(** schedule keeps the invariant. *)
Lemma switched_inv s l t next n s' : sched_inv s l → stack_ok s l →
  threads s !! current_thread s = Some t → next ∈ l → next ≠ current_thread s →
  switched s (current_thread s) t next n s' → sched_inv s' l.
Proof.
  intros Hi [Hroom _] Ht Hin Hne Hsw. destruct (saved_mem_ok s Hroom) as (Hsp & _ & _).
  assert (∀ p u, threads s' !! p = Some u → ∃ u0, threads s !! p = Some u0 ∧ t_next u = t_next u0
    ∧ t_entry u = t_entry u0 ∧ t_process u = t_process u0) as Hback.
  { intros p u. rewrite (sw_threads _ _ _ _ _ _ Hsw). intros [[<- <-]|[? ?]]%lookup_insert_Some; eauto 10. }
  split.
  - rewrite (sw_list _ _ _ _ _ _ Hsw). apply (chain_ext _ (threads s)); [by destruct Hi|].
    intros q u _ Hq. rewrite (sw_threads _ _ _ _ _ _ Hsw).
    destruct (decide (current_thread s = q)) as [<-|Hq0].
    + rewrite lookup_insert_eq. rewrite Ht in Hq. injection Hq as <-. eauto.
    + rewrite lookup_insert_ne by done. eauto.
  - by destruct Hi.
  - rewrite (sw_current _ _ _ _ _ _ Hsw).
    destruct (chain_elem _ _ _ _ _ (si_list _ _ Hi) Hin) as (Hn0 & u & Hu).
    split; [done|]. split; [by apply (si_able _ _ Hi next u)|].
    exists u. rewrite (sw_threads _ _ _ _ _ _ Hsw), lookup_insert_ne by done. auto.
  - intros p u Hp Hu. destruct (Hback p u Hu) as (u0 & Hu0 & _ & He & Hpr).
    destruct (si_able _ _ Hi p u0 Hp Hu0) as [Ha Hentry Hcr]. split; [done|by rewrite He|].
    unfold thread_cr3 in *. by rewrite Hpr, (sw_kernel _ _ _ _ _ _ Hsw), (sw_processes _ _ _ _ _ _ Hsw).
  - intros p u Hp Hpn Hu. rewrite (sw_current _ _ _ _ _ _ Hsw) in Hpn.
    rewrite (sw_threads _ _ _ _ _ _ Hsw) in Hu. apply lookup_insert_Some in Hu as [[<- <-]|[Hpc Hu]].
    + cbn [t_rsp set_t_rsp]. rewrite Hsp. unfold FRAME in *. lia.
    + by apply (si_frame _ _ Hi p u).
Qed.
Lemma schedule_cases s l t : sched_inv s l → threads s !! current_thread s = Some t →
  let next := next_thread t (thread_list s) in
  ((l = [] ∨ next = current_thread s ∧ is_next l next next) ∧ schedule s = Done (tt, s))
  ∨ (is_next l (current_thread s) next ∧ next ∈ l ∧ next ≠ current_thread s
     ∧ ∃ n s', threads s !! next = Some n ∧ schedule s = Done (tt, s')
         ∧ switched s (current_thread s) t next n s').
Proof.
  intros Hi Ht next. pose proof (next_thread_ok s l t Hi Ht) as Hnext. fold next in Hnext.
  destruct (si_cur _ _ Hi) as (Hc0 & _).
  assert (next = 0 ∨ next = current_thread s → schedule s = Done (tt, s)) as Hstay.
  { intros Hz. unfold schedule. erewrite bind_Done by reflexivity. rewrite (proj2 (Z.eqb_neq _ 0)) by done.
    erewrite bind_Done by (unfold get_thread; by rewrite Ht). erewrite bind_Done by reflexivity.
    fold next. destruct Hz as [-> | ->]; [done|]. by rewrite Z.eqb_refl, orb_true_r. }
  destruct (decide (l = [])) as [->|Hne]; [left; auto|]. destruct Hnext as [Hnext Hin].
  destruct (decide (next = current_thread s)) as [E|Hnc].
  - left. split; [|auto]. right. split; [done|]. by rewrite <- E in Hnext.
  - right. destruct (chain_elem _ _ _ _ _ (si_list _ _ Hi) Hin) as (_ & n & Hn).
    destruct (schedule_switches s l t n Hi Ht Hin Hnc Hn) as (s' & Hs & Hsw). eauto 10.
Qed.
◆ ◆ ◆ ◆ ◆ ◆ ◆
What you are asked to do: Please return all of the records exactly.

Answer to the exercise:
(** schedule keeps the invariant. *)
Lemma switched_inv s l t next n s' : sched_inv s l → stack_ok s l →
  threads s !! current_thread s = Some t → next ∈ l → next ≠ current_thread s →
  switched s (current_thread s) t next n s' → sched_inv s' l.
Proof.
  intros Hi [Hroom _] Ht Hin Hne Hsw. destruct (saved_mem_ok s Hroom) as (Hsp & _ & _).
  assert (∀ p u, threads s' !! p = Some u → ∃ u0, threads s !! p = Some u0 ∧ t_next u = t_next u0
    ∧ t_entry u = t_entry u0 ∧ t_process u = t_process u0) as Hback.
  { intros p u. rewrite (sw_threads _ _ _ _ _ _ Hsw). intros [[<- <-]|[? ?]]%lookup_insert_Some; eauto 10. }
  split.
  - rewrite (sw_list _ _ _ _ _ _ Hsw). apply (chain_ext _ (threads s)); [by destruct Hi|].
    intros q u _ Hq. rewrite (sw_threads _ _ _ _ _ _ Hsw).
    destruct (decide (current_thread s = q)) as [<-|Hq0].
    + rewrite lookup_insert_eq. rewrite Ht in Hq. injection Hq as <-. eauto.
    + rewrite lookup_insert_ne by done. eauto.
  - by destruct Hi.
  - rewrite (sw_current _ _ _ _ _ _ Hsw).
    destruct (chain_elem _ _ _ _ _ (si_list _ _ Hi) Hin) as (Hn0 & u & Hu).
    split; [done|]. split; [by apply (si_able _ _ Hi next u)|].
    exists u. rewrite (sw_threads _ _ _ _ _ _ Hsw), lookup_insert_ne by done. auto.
  - intros p u Hp Hu. destruct (Hback p u Hu) as (u0 & Hu0 & _ & He & Hpr).
    destruct (si_able _ _ Hi p u0 Hp Hu0) as [Ha Hentry Hcr]. split; [done|by rewrite He|].
    unfold thread_cr3 in *. by rewrite Hpr, (sw_kernel _ _ _ _ _ _ Hsw), (sw_processes _ _ _ _ _ _ Hsw).
  - intros p u Hp Hpn Hu. rewrite (sw_current _ _ _ _ _ _ Hsw) in Hpn.
    rewrite (sw_threads _ _ _ _ _ _ Hsw) in Hu. apply lookup_insert_Some in Hu as [[<- <-]|[Hpc Hu]].
    + cbn [t_rsp set_t_rsp]. rewrite Hsp. unfold FRAME in *. lia.
    + by apply (si_frame _ _ Hi p u).
Qed.
Lemma schedule_cases s l t : sched_inv s l → threads s !! current_thread s = Some t →
  let next := next_thread t (thread_list s) in
  ((l = [] ∨ next = current_thread s ∧ is_next l next next) ∧ schedule s = Done (tt, s))
  ∨ (is_next l (current_thread s) next ∧ next ∈ l ∧ next ≠ current_thread s
     ∧ ∃ n s', threads s !! next = Some n ∧ schedule s = Done (tt, s')
         ∧ switched s (current_thread s) t next n s').
Proof.
  intros Hi Ht next. pose proof (next_thread_ok s l t Hi Ht) as Hnext. fold next in Hnext.
  destruct (si_cur _ _ Hi) as (Hc0 & _).
  assert (next = 0 ∨ next = current_thread s → schedule s = Done (tt, s)) as Hstay.
  { intros Hz. unfold schedule. erewrite bind_Done by reflexivity. rewrite (proj2 (Z.eqb_neq _ 0)) by done.
    erewrite bind_Done by (unfold get_thread; by rewrite Ht). erewrite bind_Done by reflexivity.
    fold next. destruct Hz as [-> | ->]; [done|]. by rewrite Z.eqb_refl, orb_true_r. }
  destruct (decide (l = [])) as [->|Hne]; [left; auto|]. destruct Hnext as [Hnext Hin].
  destruct (decide (next = current_thread s)) as [E|Hnc].
  - left. split; [|auto]. right. split; [done|]. by rewrite <- E in Hnext.
  - right. destruct (chain_elem _ _ _ _ _ (si_list _ _ Hi) Hin) as (_ & n & Hn).
    destruct (schedule_switches s l t n Hi Ht Hin Hnc Hn) as (s' & Hs & Hsw). eauto 10.
Qed.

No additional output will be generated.